È stato anche un precursore di derive autoritarie. Raccontarlo senza condannarlo esplicitamente non rischia di risultare indulgente?
“Non ne faccio un santino, ma cerco di restituire complessità e verità storica. D’Annunzio era più simile a un principe rinascimentale che a un leader autoritario. A Fiume si poneva allo stesso livello dei suoi legionari, parlava con passione e credeva in una rivoluzione libertaria. Sarà poi Mussolini a reinterpretare e trasformare l’estetica dannunziana in simboli del fascismo, appropriandosi anche di motti e gesti già esistenti”.

Nel titolo compare una parola forte: ‘inimitabile’. Cosa lo rende irripetibile?
“Essere inimitabili significa aver fatto qualcosa che nessun altro può replicare. D’Annunzio è stato il primo vero comunicatore del Novecento italiano: i suoi motti anticipano i linguaggi moderni, inventa il gossip per promuovere i suoi libri, arriva persino a inscenare la propria morte per attirare attenzione sulla sua prima raccolta di poesie”.

Il Vittoriale è il simbolo di una vita trasformata in opera d’arte. Esiste ancora oggi questa tensione tra vita e creazione artistica?
“Oggi manca proprio questa esigenza: esprimere la propria arte restando fedeli a sé stessi, senza inseguire ciò che piace. L’applauso è importante, ma lo è ancora di più quando nasce da un percorso autentico, senza scorciatoie”.
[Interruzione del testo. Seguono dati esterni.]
(* ===== verification/AuthStores.v ===== *)
(** * Accounts, sessions and second factors

    The tables behind sign-in and their stores: [crates/core/src/users.rs],
    [refresh_tokens.rs] and [webauthn.rs], and the in-memory login limiter of
    [crates/server/src/auth_rate_limit.rs].  Token strings, user ids and
    ceremony ids are random UUIDs of the callers, so they are arguments. *)

From Stdlib Require Import Strings.Ascii.
From stdpp Require Import sorting.
From S2P Require Import Prelude Wire Text ServiceBase.

(** ** Users *)

Inductive UserRole : Type := Controller | Operator | Viewer.

#[global] Instance UserRole_eq_dec : EqDecision UserRole.
Proof. solve_decision. Defined.

Definition role_as_str (r : UserRole) : string :=
  match r with Controller => "controller" | Operator => "operator" | Viewer => "viewer" end.

Definition parse_role (s : string) : option UserRole :=
  if String.eqb s "controller" then Some Controller
  else if String.eqb s "operator" then Some Operator
  else if String.eqb s "viewer" then Some Viewer
  else None.

Definition USERNAME_MIN_LEN : nat := 3.
Definition USERNAME_MAX_LEN : nat := 32.

Definition username_char (c : Ascii.ascii) : bool :=
  is_ascii_alphanumeric c || Ascii.eqb c "_" || Ascii.eqb c "-".

Definition normalize_username (raw : string) : result string string :=
  let trimmed := trim raw in
  if String.eqb trimmed "" then Err "username is required"
  else
    let lower := to_ascii_lowercase trimmed in
    let chars := char_count lower in
    if (chars <? USERNAME_MIN_LEN)%nat then Err "username must be at least 3 characters"
    else if (USERNAME_MAX_LEN <? chars)%nat then Err "username must be at most 32 characters"
    else if negb (bytes_all username_char lower)
    then Err "username may only contain letters, digits, underscore, hyphen"
    else Ok lower.

(** A row of [users]; [role] is text without a constraint. *)
Record UserRecord : Type := mkUserRecord {
  uc_username : string;
  uc_display_name : string;
  uc_email : option string;
  uc_password_hash : string;
  uc_role : string;
  uc_created_at : Z;
  uc_last_login_at : option Z
}.

Record UserRow : Type := mkUserRow {
  us_user_id : string;
  us_username : string;
  us_display_name : string;
  us_email : option string;
  us_password_hash : string;
  us_role : UserRole;
  us_created_at : Z;
  us_last_login_at : option Z
}.

(** A role that does not parse reads as [Controller]. *)
Definition row_to_user (user_id : string) (r : UserRecord) : UserRow :=
  mkUserRow user_id (uc_username r) (uc_display_name r) (uc_email r) (uc_password_hash r)
    (default Controller (parse_role (uc_role r))) (uc_created_at r) (uc_last_login_at r).

Definition record_of_row (r : UserRow) : UserRecord :=
  mkUserRecord (us_username r) (us_display_name r) (us_email r) (us_password_hash r)
    (role_as_str (us_role r)) (us_created_at r) (us_last_login_at r).

(** Primary key [user_id], unique index on [username]. *)
Definition insert_user (row : UserRow) : tx (gmap string UserRecord) () := λ m,
  if bool_decide (is_Some (m !! us_user_id row))
     || bool_decide (map_Exists (λ _ r, uc_username r = us_username row) m)
  then Err constraint_failed
  else Ok ((), <[us_user_id row := record_of_row row]> m).

Definition get_by_id (user_id : string) (m : gmap string UserRecord) : option UserRow :=
  row_to_user user_id <$> m !! user_id.

Definition has_username (username : string) (kr : string * UserRecord) : bool :=
  String.eqb (uc_username kr.2) username.

Definition get_by_username (username : string) (m : gmap string UserRecord) : option UserRow :=
  (λ kr, row_to_user kr.1 kr.2) <$> head (List.filter (has_username username) (map_to_list m)).

Definition any_exist (m : gmap string UserRecord) : bool := (0 <? size m)%nat.

Definition set_last_login (at_ : Z) (r : UserRecord) : UserRecord :=
  mkUserRecord (uc_username r) (uc_display_name r) (uc_email r) (uc_password_hash r) (uc_role r)
    (uc_created_at r) (Some at_).
Definition touch_login (user_id : string) (at_ : Z) (m : gmap string UserRecord) : gmap string UserRecord :=
  alter (set_last_login at_) user_id m.

Definition set_hash (hash : string) (r : UserRecord) : UserRecord :=
  mkUserRecord (uc_username r) (uc_display_name r) (uc_email r) hash (uc_role r)
    (uc_created_at r) (uc_last_login_at r).
Definition set_password_hash (user_id hash : string) : tx (gmap string UserRecord) bool := λ m,
  Ok (bool_decide (is_Some (m !! user_id)), alter (set_hash hash) user_id m).

(** [ORDER BY created_at ASC, user_id ASC] *)
Definition user_le (a b : UserRow) : Prop :=
  us_created_at a < us_created_at b ∨
  (us_created_at a = us_created_at b ∧ String.leb (us_user_id a) (us_user_id b) = true).
#[global] Instance user_le_dec a b : Decision (user_le a b).
Proof. unfold user_le. apply _. Defined.

Definition list_all (m : gmap string UserRecord) : list UserRow :=
  merge_sort user_le (map (λ kr, row_to_user kr.1 kr.2) (map_to_list m)).

(** Counts the stored text, not the parsed role. *)
Definition count_by_role (role : UserRole) (m : gmap string UserRecord) : Z :=
  Z.of_nat (size (filter (λ kr : string * UserRecord, uc_role kr.2 = role_as_str role) m)).

(** ** Refresh tokens *)

Record TokenRow : Type := mkTokenRow {
  tk_principal_id : string;
  tk_session_id : string;
  tk_issued_at : Z;
  tk_expires_at : Z
}.

Record RefreshTokenRow : Type := mkRefreshTokenRow {
  rf_principal_id : string;
  rf_session_id : string;
  rf_expires_at : Z
}.

(** [token] is the pair of UUIDs minted for the call. *)
Definition issue (token principal_id session_id : string) (ttl_secs now : Z) : tx (gmap string TokenRow) string := λ m,
  match m !! token with
  | Some _ => Err constraint_failed
  | None => Ok (token, <[token := mkTokenRow principal_id session_id now (i64_add now ttl_secs)]> m)
  end.

(** [DELETE .. RETURNING], then the expiry of what was deleted. *)
Definition consume (token : string) (now : Z) : tx (gmap string TokenRow) (option RefreshTokenRow) := λ m,
  match m !! token with
  | None => Ok (None, m)
  | Some r =>
      Ok (if tk_expires_at r <? now then None
          else Some (mkRefreshTokenRow (tk_principal_id r) (tk_session_id r) (tk_expires_at r)),
          delete token m)
  end.

(** [DELETE FROM .. WHERE p], with the number of rows deleted. *)
Definition delete_where {V : Type} (p : V → bool) (m : gmap string V) : Z * gmap string V :=
  (Z.of_nat (size (filter (λ kv : string * V, p kv.2 = true) m)),
   filter (λ kv : string * V, p kv.2 = false) m).

Definition of_session (session_id : string) (r : TokenRow) : bool := String.eqb (tk_session_id r) session_id.
Definition of_principal (principal_id : string) (r : TokenRow) : bool := String.eqb (tk_principal_id r) principal_id.

Definition revoke_session (session_id : string) : gmap string TokenRow → Z * gmap string TokenRow :=
  delete_where (of_session session_id).
Definition revoke_all_for_user (principal_id : string) : gmap string TokenRow → Z * gmap string TokenRow :=
  delete_where (of_principal principal_id).
Definition purge_expired_tokens (now : Z) : gmap string TokenRow → Z * gmap string TokenRow :=
  delete_where (λ r, tk_expires_at r <=? now).

Definition backs (principal_id session_id : string) (now : Z) (r : TokenRow) : Prop :=
  tk_principal_id r = principal_id ∧ tk_session_id r = session_id ∧ now < tk_expires_at r.

Definition session_is_active (principal_id session_id : string) (now : Z) (m : gmap string TokenRow) : bool :=
  bool_decide (map_Exists (λ _ r, tk_principal_id r = principal_id ∧ tk_session_id r = session_id ∧ now < tk_expires_at r) m).

(** [COUNT(DISTINCT session_id)] of the live rows. *)
Definition active_session_count (principal_id : string) (now : Z) (m : gmap string TokenRow) : Z :=
  Z.of_nat (size (list_to_set (map (λ kr, tk_session_id kr.2)
    (List.filter (λ kr, of_principal principal_id kr.2 && (now <? tk_expires_at kr.2)) (map_to_list m))) : gset string)).

(** ** Registered passkeys *)

Record CredentialRow : Type := mkCredentialRow {
  cd_user_id : string;
  cd_label : string;
  cd_passkey_json : string;
  cd_counter : Z;
  cd_created_at : Z;
  cd_last_used_at : option Z
}.

Definition MAX_CREDENTIALS_PER_USER : Z := 10.

Definition count_for_user (user_id : string) (m : gmap string CredentialRow) : Z :=
  Z.of_nat (size (filter (λ kr : string * CredentialRow, cd_user_id kr.2 = user_id) m)).

(** [ORDER BY created_at ASC, credential_id ASC] *)
Definition credential_le (a b : string * CredentialRow) : Prop :=
  cd_created_at a.2 < cd_created_at b.2 ∨
  (cd_created_at a.2 = cd_created_at b.2 ∧ String.leb a.1 b.1 = true).
#[global] Instance credential_le_dec a b : Decision (credential_le a b).
Proof. unfold credential_le. apply _. Defined.

Definition list_for_user (user_id : string) (m : gmap string CredentialRow) : list (string * CredentialRow) :=
  merge_sort credential_le (List.filter (λ kr, String.eqb (cd_user_id kr.2) user_id) (map_to_list m)).

Definition update_counter (credential_id : string) (new_counter now : Z) (m : gmap string CredentialRow) :
    gmap string CredentialRow :=
  alter (λ r, mkCredentialRow (cd_user_id r) (cd_label r) (cd_passkey_json r) new_counter
                (cd_created_at r) (Some now)) credential_id m.

(** The ones [DELETE .. WHERE credential_id = ?1 AND user_id = ?2] removes. *)
Definition delete_owned (credential_id user_id : string) (m : gmap string CredentialRow) : bool * gmap string CredentialRow :=
  match m !! credential_id with
  | Some r => if String.eqb (cd_user_id r) user_id then (true, delete credential_id m) else (false, m)
  | None => (false, m)
  end.

(** ** The login limiter *)

Definition MAX_ATTEMPTS : nat := 5.
Definition NANOS : Z := 1000000000.
(** Instants are nanoseconds. *)
Definition WINDOW : Z := 10 * 60 * NANOS.

Definition prune (now : Z) (attempts : list Z) : list Z := List.filter (λ t, now - WINDOW <? t) attempts.

Definition retry_after_secs (now : Z) (attempts : list Z) : Z :=
  match head attempts with
  | Some oldest =>
      let elapsed := Z.max 0 (now - oldest) in
      if elapsed <? WINDOW then (WINDOW - elapsed) / NANOS + 1 else 1
  | None => 1
  end.

(** Under the lock of the bucket's shard; its readings of the clock are taken
    as one. *)
Definition check_and_record (ip : string) (now : Z) (m : gmap string (list Z)) : result Z () * gmap string (list Z) :=
  let attempts := prune now (default [] (m !! ip)) in
  if (MAX_ATTEMPTS <=? length attempts)%nat
  then (Err (retry_after_secs now attempts), <[ip := attempts]> m)
  else (Ok (), <[ip := attempts ++ [now]]> m).

Definition reset (ip : string) (m : gmap string (list Z)) : gmap string (list Z) := delete ip m.

Definition purge_expired_buckets (now : Z) (m : gmap string (list Z)) : gmap string (list Z) :=
  filter (λ kv : string * list Z, kv.2 ≠ []) (prune now <$> m).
Quanto teatro c’è nella politica?
“Molto. D’Annunzio è stato il primo a farlo, basti pensare al celebre passaggio dai banchi della destra a quelli della sinistra in Parlamento. Oggi quel trasformismo è diventato quotidiano. Nel mio teatro, invece, c’è una politica culturale: il tentativo di valorizzare la nostra storia e la nostra identità”.
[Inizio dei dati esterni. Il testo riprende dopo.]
#[export] Hint Resolve keeps_authed_user keeps_consume keeps_deleting keeps_issue_access keeps_access_cookie
  keeps_audit keeps_mirror keeps_on_users keeps_on_credentials keeps_insert_credential keeps_delete_user
  keeps_set_password keeps_limit_login keeps_take_auth keeps_take_registration keeps_begin_assertion
  keeps_finish_authentication keeps_finish_registration : keeps.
Il sistema culturale italiano lascia spazio alle voci fuori dal coro?
“Storicamente no. Le voci indipendenti sono spesso state marginalizzate, soprattutto se non allineate. Questo ha alimentato un certo conformismo. Io ho sempre cercato di oppormi a questa logica, fin dai tempi del liceo e poi dell’università, e continuo a farlo. Un artista deve essere libero di esprimere le proprie idee: sarà poi il pubblico a giudicarlo per ciò che fa”.
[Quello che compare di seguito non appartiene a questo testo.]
Lemma has_controller_insert row m m' :
  insert_user row m = Ok ((), m') → has_controller m → has_controller m'.
Proof.
  unfold insert_user. destruct (_ || _) eqn:Hn; [done|]. apply orb_false_iff in Hn as [Hn%bool_decide_eq_false _].
  intros [= <-] (k & r & Hk & Hr). exists k, r. split; [|done]. rewrite lookup_insert_ne; [done|].
  intros <-. apply Hn. by rewrite Hk.
Qed.

(** If two rows are Controllers, one of them is not [id]. *)
Lemma another_controller id m : 1 < count_by_role Controller m → has_controller (delete id m).
Proof.
  unfold count_by_role. set (c := filter _ m). intros Hc.
  assert (size (delete id c) ≠ 0)%nat as Hs.
  { rewrite map_size_delete. destruct (c !! id); cbn; lia. }
  apply map_size_non_empty_iff, map_choose in Hs as (k & r & [Hne Hk]%lookup_delete_Some).
  apply map_lookup_filter_Some in Hk as [Hk Hr]. exists k, r. by rewrite lookup_delete_ne.
Qed.

(** What removing a user may do to the accounts. *)
Lemma remove_user_effect cfg ext h target_id s :
  sv_users (run_proc (remove_user cfg ext h target_id) s).2 = sv_users s ∨
  (sv_users (run_proc (remove_user cfg ext h target_id) s).2 = delete target_id (sv_users s) ∧
   ∃ r, sv_users s !! target_id = Some r ∧
     (default Controller (parse_role (uc_role r)) = Controller → 1 < count_by_role Controller (sv_users s))).
Proof.
  unfold remove_user. rewrite run_try_bind.
  replace (run_proc (authed_user cfg ext h) s) with (from_option Ok (authenticate cfg h s) ext, s)
    by (destruct ext; [done|by rewrite run_authed_user]).
  destruct (from_option Ok _ ext) as [u|e]; [|by left]. rewrite !run_require.
  destruct (bool_decide _); [|by left]. destruct (negb _); [|by left]. rewrite run_peek, run_some_or.
  unfold get_by_id. destruct (sv_users s !! target_id) as [r|] eqn:Hr; [|by left]. cbn [fmap option_fmap option_map].
  rewrite run_try_bind.
  destruct (decide (us_role (row_to_user target_id r) = Controller)) as [Hc|Hc];
    [rewrite !(bool_decide_true _ Hc), run_peek|rewrite !(bool_decide_false _ Hc)].
  - destruct (Z.leb_spec (count_by_role Controller (sv_users s)) 1); [by left|].
    right. split; [done|]. by exists r.
  - right. split; [done|]. by exists r.
Qed.

Lemma removal_keeps cfg ext h target_id s :
  has_controller (sv_users s) → has_controller (sv_users (run_proc (remove_user cfg ext h target_id) s).2).
Proof.
  intros Hs. destruct (remove_user_effect cfg ext h target_id s) as [->|(-> & r & Hr & Hn)]; [done|].
  destruct (decide (default Controller (parse_role (uc_role r)) = Controller)) as [Hc|Hc];
    [by apply another_controller, Hn|].
  destruct Hs as (k & r' & Hk & Hr'). exists k, r'. split; [|done]. rewrite lookup_delete_ne; [done|].
  intros <-. simplify_eq. apply Hc. by rewrite Hr'.
Qed.

(** C19: Somebody can always administer the server.  Once there is a user whose
    role is Controller, there is one after any sequence of the requests of
    [Request] served one after the other, whatever they are and whether they
    succeed.  A factory reset is not among them: it leaves no account. *)
Theorem controller_remains cfg reqs s :
  has_controller (sv_users s) → has_controller (sv_users (serve_all cfg reqs s)).
Proof.
  revert s. induction reqs as [|req reqs IH]; intros s Hs; [done|]. cbn [serve_all]. apply IH.
  assert (writes_keep has_controller req → has_controller (sv_users (run_proc (serve cfg req) s).2)) as Hkeep.
  { intros Hw. apply (keeps_run (users_are has_controller)); [|done]. apply serve_keeps_users; [|done].
    intros id at_ m. by apply has_controller_alter. }
  destruct req; try (by apply Hkeep); [apply Hkeep; exact has_controller_insert|apply Hkeep; exact has_controller_insert|..].
  - cbn [serve]. rewrite run_private. destruct (private_path _); [|by apply removal_keeps].
    destruct (authenticate cfg h s) as [u|e]; [|done]. destruct (_ || _); [by apply removal_keeps|done].
  - apply Hkeep. intros id hash m. by apply has_controller_alter.
  - apply Hkeep. intros id hash m. by apply has_controller_alter.
Qed.
End Controllers.

Section Sessions.
Context `{AuthLibs}.

(** ** Signing out *)

Definition no_session (principal_id session_id : string) : Server → Prop :=
  tokens_are (λ _ r, ¬ (tk_principal_id r = principal_id ∧ tk_session_id r = session_id)).
Definition signed_out (principal_id : string) : Server → Prop :=
  tokens_are (λ _ r, tk_principal_id r ≠ principal_id).

(** [req] signs [principal_id] out of every session. *)
Definition signs_out (cfg : ServerConfig) (s : Server) (req : Request) (principal_id : string) : Prop :=
  match req with
  | ReqLogoutAll h | ReqChangePassword h _ _ _ =>
      ∃ u, authenticate cfg h s = Ok u ∧ us_user_id (au_row u) = principal_id
  | ReqResetPassword _ _ target_id _ => target_id = principal_id
  | _ => False
  end.

Lemma signed_out_no_session p sid s : signed_out p s → no_session p sid s.
Proof. intros Hs k r Hr [Hp _]. by apply (Hs k r). Qed.

Lemma filtered_signed_out p (m : gmap string TokenRow) (k : string) r :
  filter (λ kv : string * TokenRow, of_principal p kv.2 = false) m !! k = Some r → tk_principal_id r ≠ p.
Proof. intros [_ Hf]%map_lookup_filter_Some. by apply String.eqb_neq. Qed.

Lemma set_password_signs_out p hash s n s' :
  set_password_hash_and_revoke_all p hash s = (Ok (Some n), s') → signed_out p s'.
Proof.
  unfold set_password_hash_and_revoke_all. destruct (sv_users s !! p); [|done].
  intros [= _ <-] k r. apply filtered_signed_out.
Qed.

(** The end both password routes share. *)
Lemma rotated_signs_out from p hash e actor row by_ s resp s1 :
  run_proc (let^ revoked := call from (set_password_hash_and_revoke_all p hash) in
            let^ revoked := some_or revoked e in
            let^ _ := audit actor "users" row (PasswordRotated by_ revoked) in
            ok (PasswordChanged revoked)) s = (Ok resp, s1) → signed_out p s1.
Proof.
  rewrite run_call_bind. destruct (set_password_hash_and_revoke_all p hash s) as [[[n|]|e'] s'] eqn:Hset; [|done..].
  rewrite run_some_or. intros [= _ <-]. by apply set_password_signs_out in Hset.
Qed.

Lemma change_signs_out cfg u h salt current new s resp s1 :
  run_proc (change_my_password cfg (Some u) h salt current new) s = (Ok resp, s1) → signed_out (us_user_id (au_row u)) s1.
Proof.
  unfold change_my_password. cbn [authed_user]. rewrite try_ok, run_require. destruct (8 <=? _); [|done].
  rewrite run_peek, run_some_or. destruct (get_by_id _ _) as [row|]; [|done]. rewrite run_some_or.
  destruct (verify_password _ _) as [v|]; [|done]. rewrite run_require. destruct v; [|done]. rewrite run_some_or.
  destruct (hash_password salt new) as [hash|]; [|done]. apply rotated_signs_out.
Qed.

Lemma reset_signs_out cfg u h salt target_id new s resp s1 :
  run_proc (reset_user_password cfg (Some u) h salt target_id new) s = (Ok resp, s1) → signed_out target_id s1.
Proof.
  unfold reset_user_password. cbn [authed_user]. rewrite try_ok, run_require. destruct (8 <=? _); [|done].
  rewrite run_require. destruct (negb _); [|done]. rewrite run_peek, run_some_or.
  destruct (get_by_id _ _) as [c|]; [|done]. rewrite run_require. destruct (bool_decide _); [|done].
  rewrite run_peek, run_some_or. unfold get_by_id. destruct (sv_users s !! target_id) as [t|]; [|done].
  cbn [fmap option_fmap option_map]. rewrite run_some_or. destruct (hash_password salt new) as [hash|]; [|done].
  apply rotated_signs_out.
Qed.

Lemma signs_out_signed_out cfg s req p resp s1 :
  signs_out cfg s req p → run_proc (serve cfg req) s = (Ok resp, s1) → signed_out p s1.
Proof.
  destruct req; cbn [signs_out serve]; try done.
  - intros (u & Ha & <-). unfold logout_all. rewrite run_authed_bind, Ha, run_call_bind.
    intros [= _ <-] k r. apply filtered_signed_out.
  - intros (u & Ha & <-). rewrite run_private, Ha. cbn [private_path].
    destruct (is_controller u || _); [|done]. apply change_signs_out.
  - intros ->. rewrite run_private. destruct (private_path _) eqn:Hp; [|discriminate Hp].
    destruct (authenticate cfg h s) as [u|e]; [|done]. destruct (is_controller u || _); [|done].
    apply reset_signs_out.
Qed.

(** Without a row of its session an access token is refused. *)
Lemma no_session_rejected cfg h s token claims :
  token_of h = Some token → jwt_decode (cf_issuer cfg) (sv_clock s) token = Some claims →
  no_session (cl_sub claims) (cl_sid claims) s →
  run_proc (authed_user cfg None h) s = (Err session_revoked, s).
Proof.
  intros Ht Hd Hs. rewrite run_authed_user. unfold authenticate. rewrite Ht, Hd.
  unfold session_is_active. rewrite bool_decide_eq_false_2; [done|].
  intros (k & r & Hk & Hp & Hi & _). by apply (Hs k r).
Qed.

(** A session no request mints again. *)
Definition session_not_minted (session_id : string) (req : Request) : Prop :=
  match req with
  | ReqSetup ids _ _ _ _ => si_session ids ≠ session_id
  | ReqLogin ids _ _ _ | ReqLoginFinish ids _ _ => li_session ids ≠ session_id
  | _ => True
  end.

Lemma not_minted_good p sid req :
  session_not_minted sid req → mints_good (λ _ r, ¬ (tk_principal_id r = p ∧ tk_session_id r = sid)) req.
Proof.
  destruct req; cbn; try done.
  - intros Hs r Hr [_ Hi]. congruence.
  - intros Hs r Hr [_ Hi]. congruence.
  - intros Hs r Hr [_ Hi]. congruence.
  - intros _ _ r r' Hr Hp Hi [Hp' Hi']. apply Hr. split; congruence.
Qed.

(** C12: Signing out is final.  Once "sign out everywhere", a change of password
    or a reset by a Controller has answered, no access token of any session the
    user had is accepted again: not whatever requests follow, in whatever
    interleaving of their statements and at whatever time, and although those
    tokens are still validly signed.  The handlers already in flight at that
    moment must not be about to write a row of the session, as a refresh
    between its two statements is. *)
Theorem signed_out_for_good cfg req p sid s resp s1 ps s' ps' submitted :
  signs_out cfg s req p → run_proc (serve cfg req) s = (Ok resp, s1) →
  Forall (keeps (no_session p sid)) ps → (∀ r, submitted r → session_not_minted sid r) →
  server_steps cfg submitted (s1, ps) (s', ps') →
  ∀ h token claims, token_of h = Some token → jwt_decode (cf_issuer cfg) (sv_clock s') token = Some claims →
    cl_sub claims = p → cl_sid claims = sid → run_proc (authed_user cfg None h) s' = (Err session_revoked, s').
Proof.
  intros Hout Hrun Hps Hsub Hsteps h token claims Ht Hd <- <-.
  eapply no_session_rejected; [done..|].
  eapply server_keeps; [exact Hsteps|..|exact Hps].
  - intros r Hr. by apply not_minted_good, Hsub.
  - eapply signed_out_no_session, signs_out_signed_out; done.
Qed.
Cosa sogna ancora di raccontare?
“Sto cercando una nuova figura da esplorare dopo tanti anni dedicati a D’Annunzio. Intanto continuerò a lavorare su Filippo Tommaso Marinetti, nel centocinquantesimo anniversario della sua nascita, partendo proprio dal Teatro Stabile di Catania, in dialogo con Giordano Bruno Guerri proprio su questi due grandi italiani. Un confronto elettrizzante”.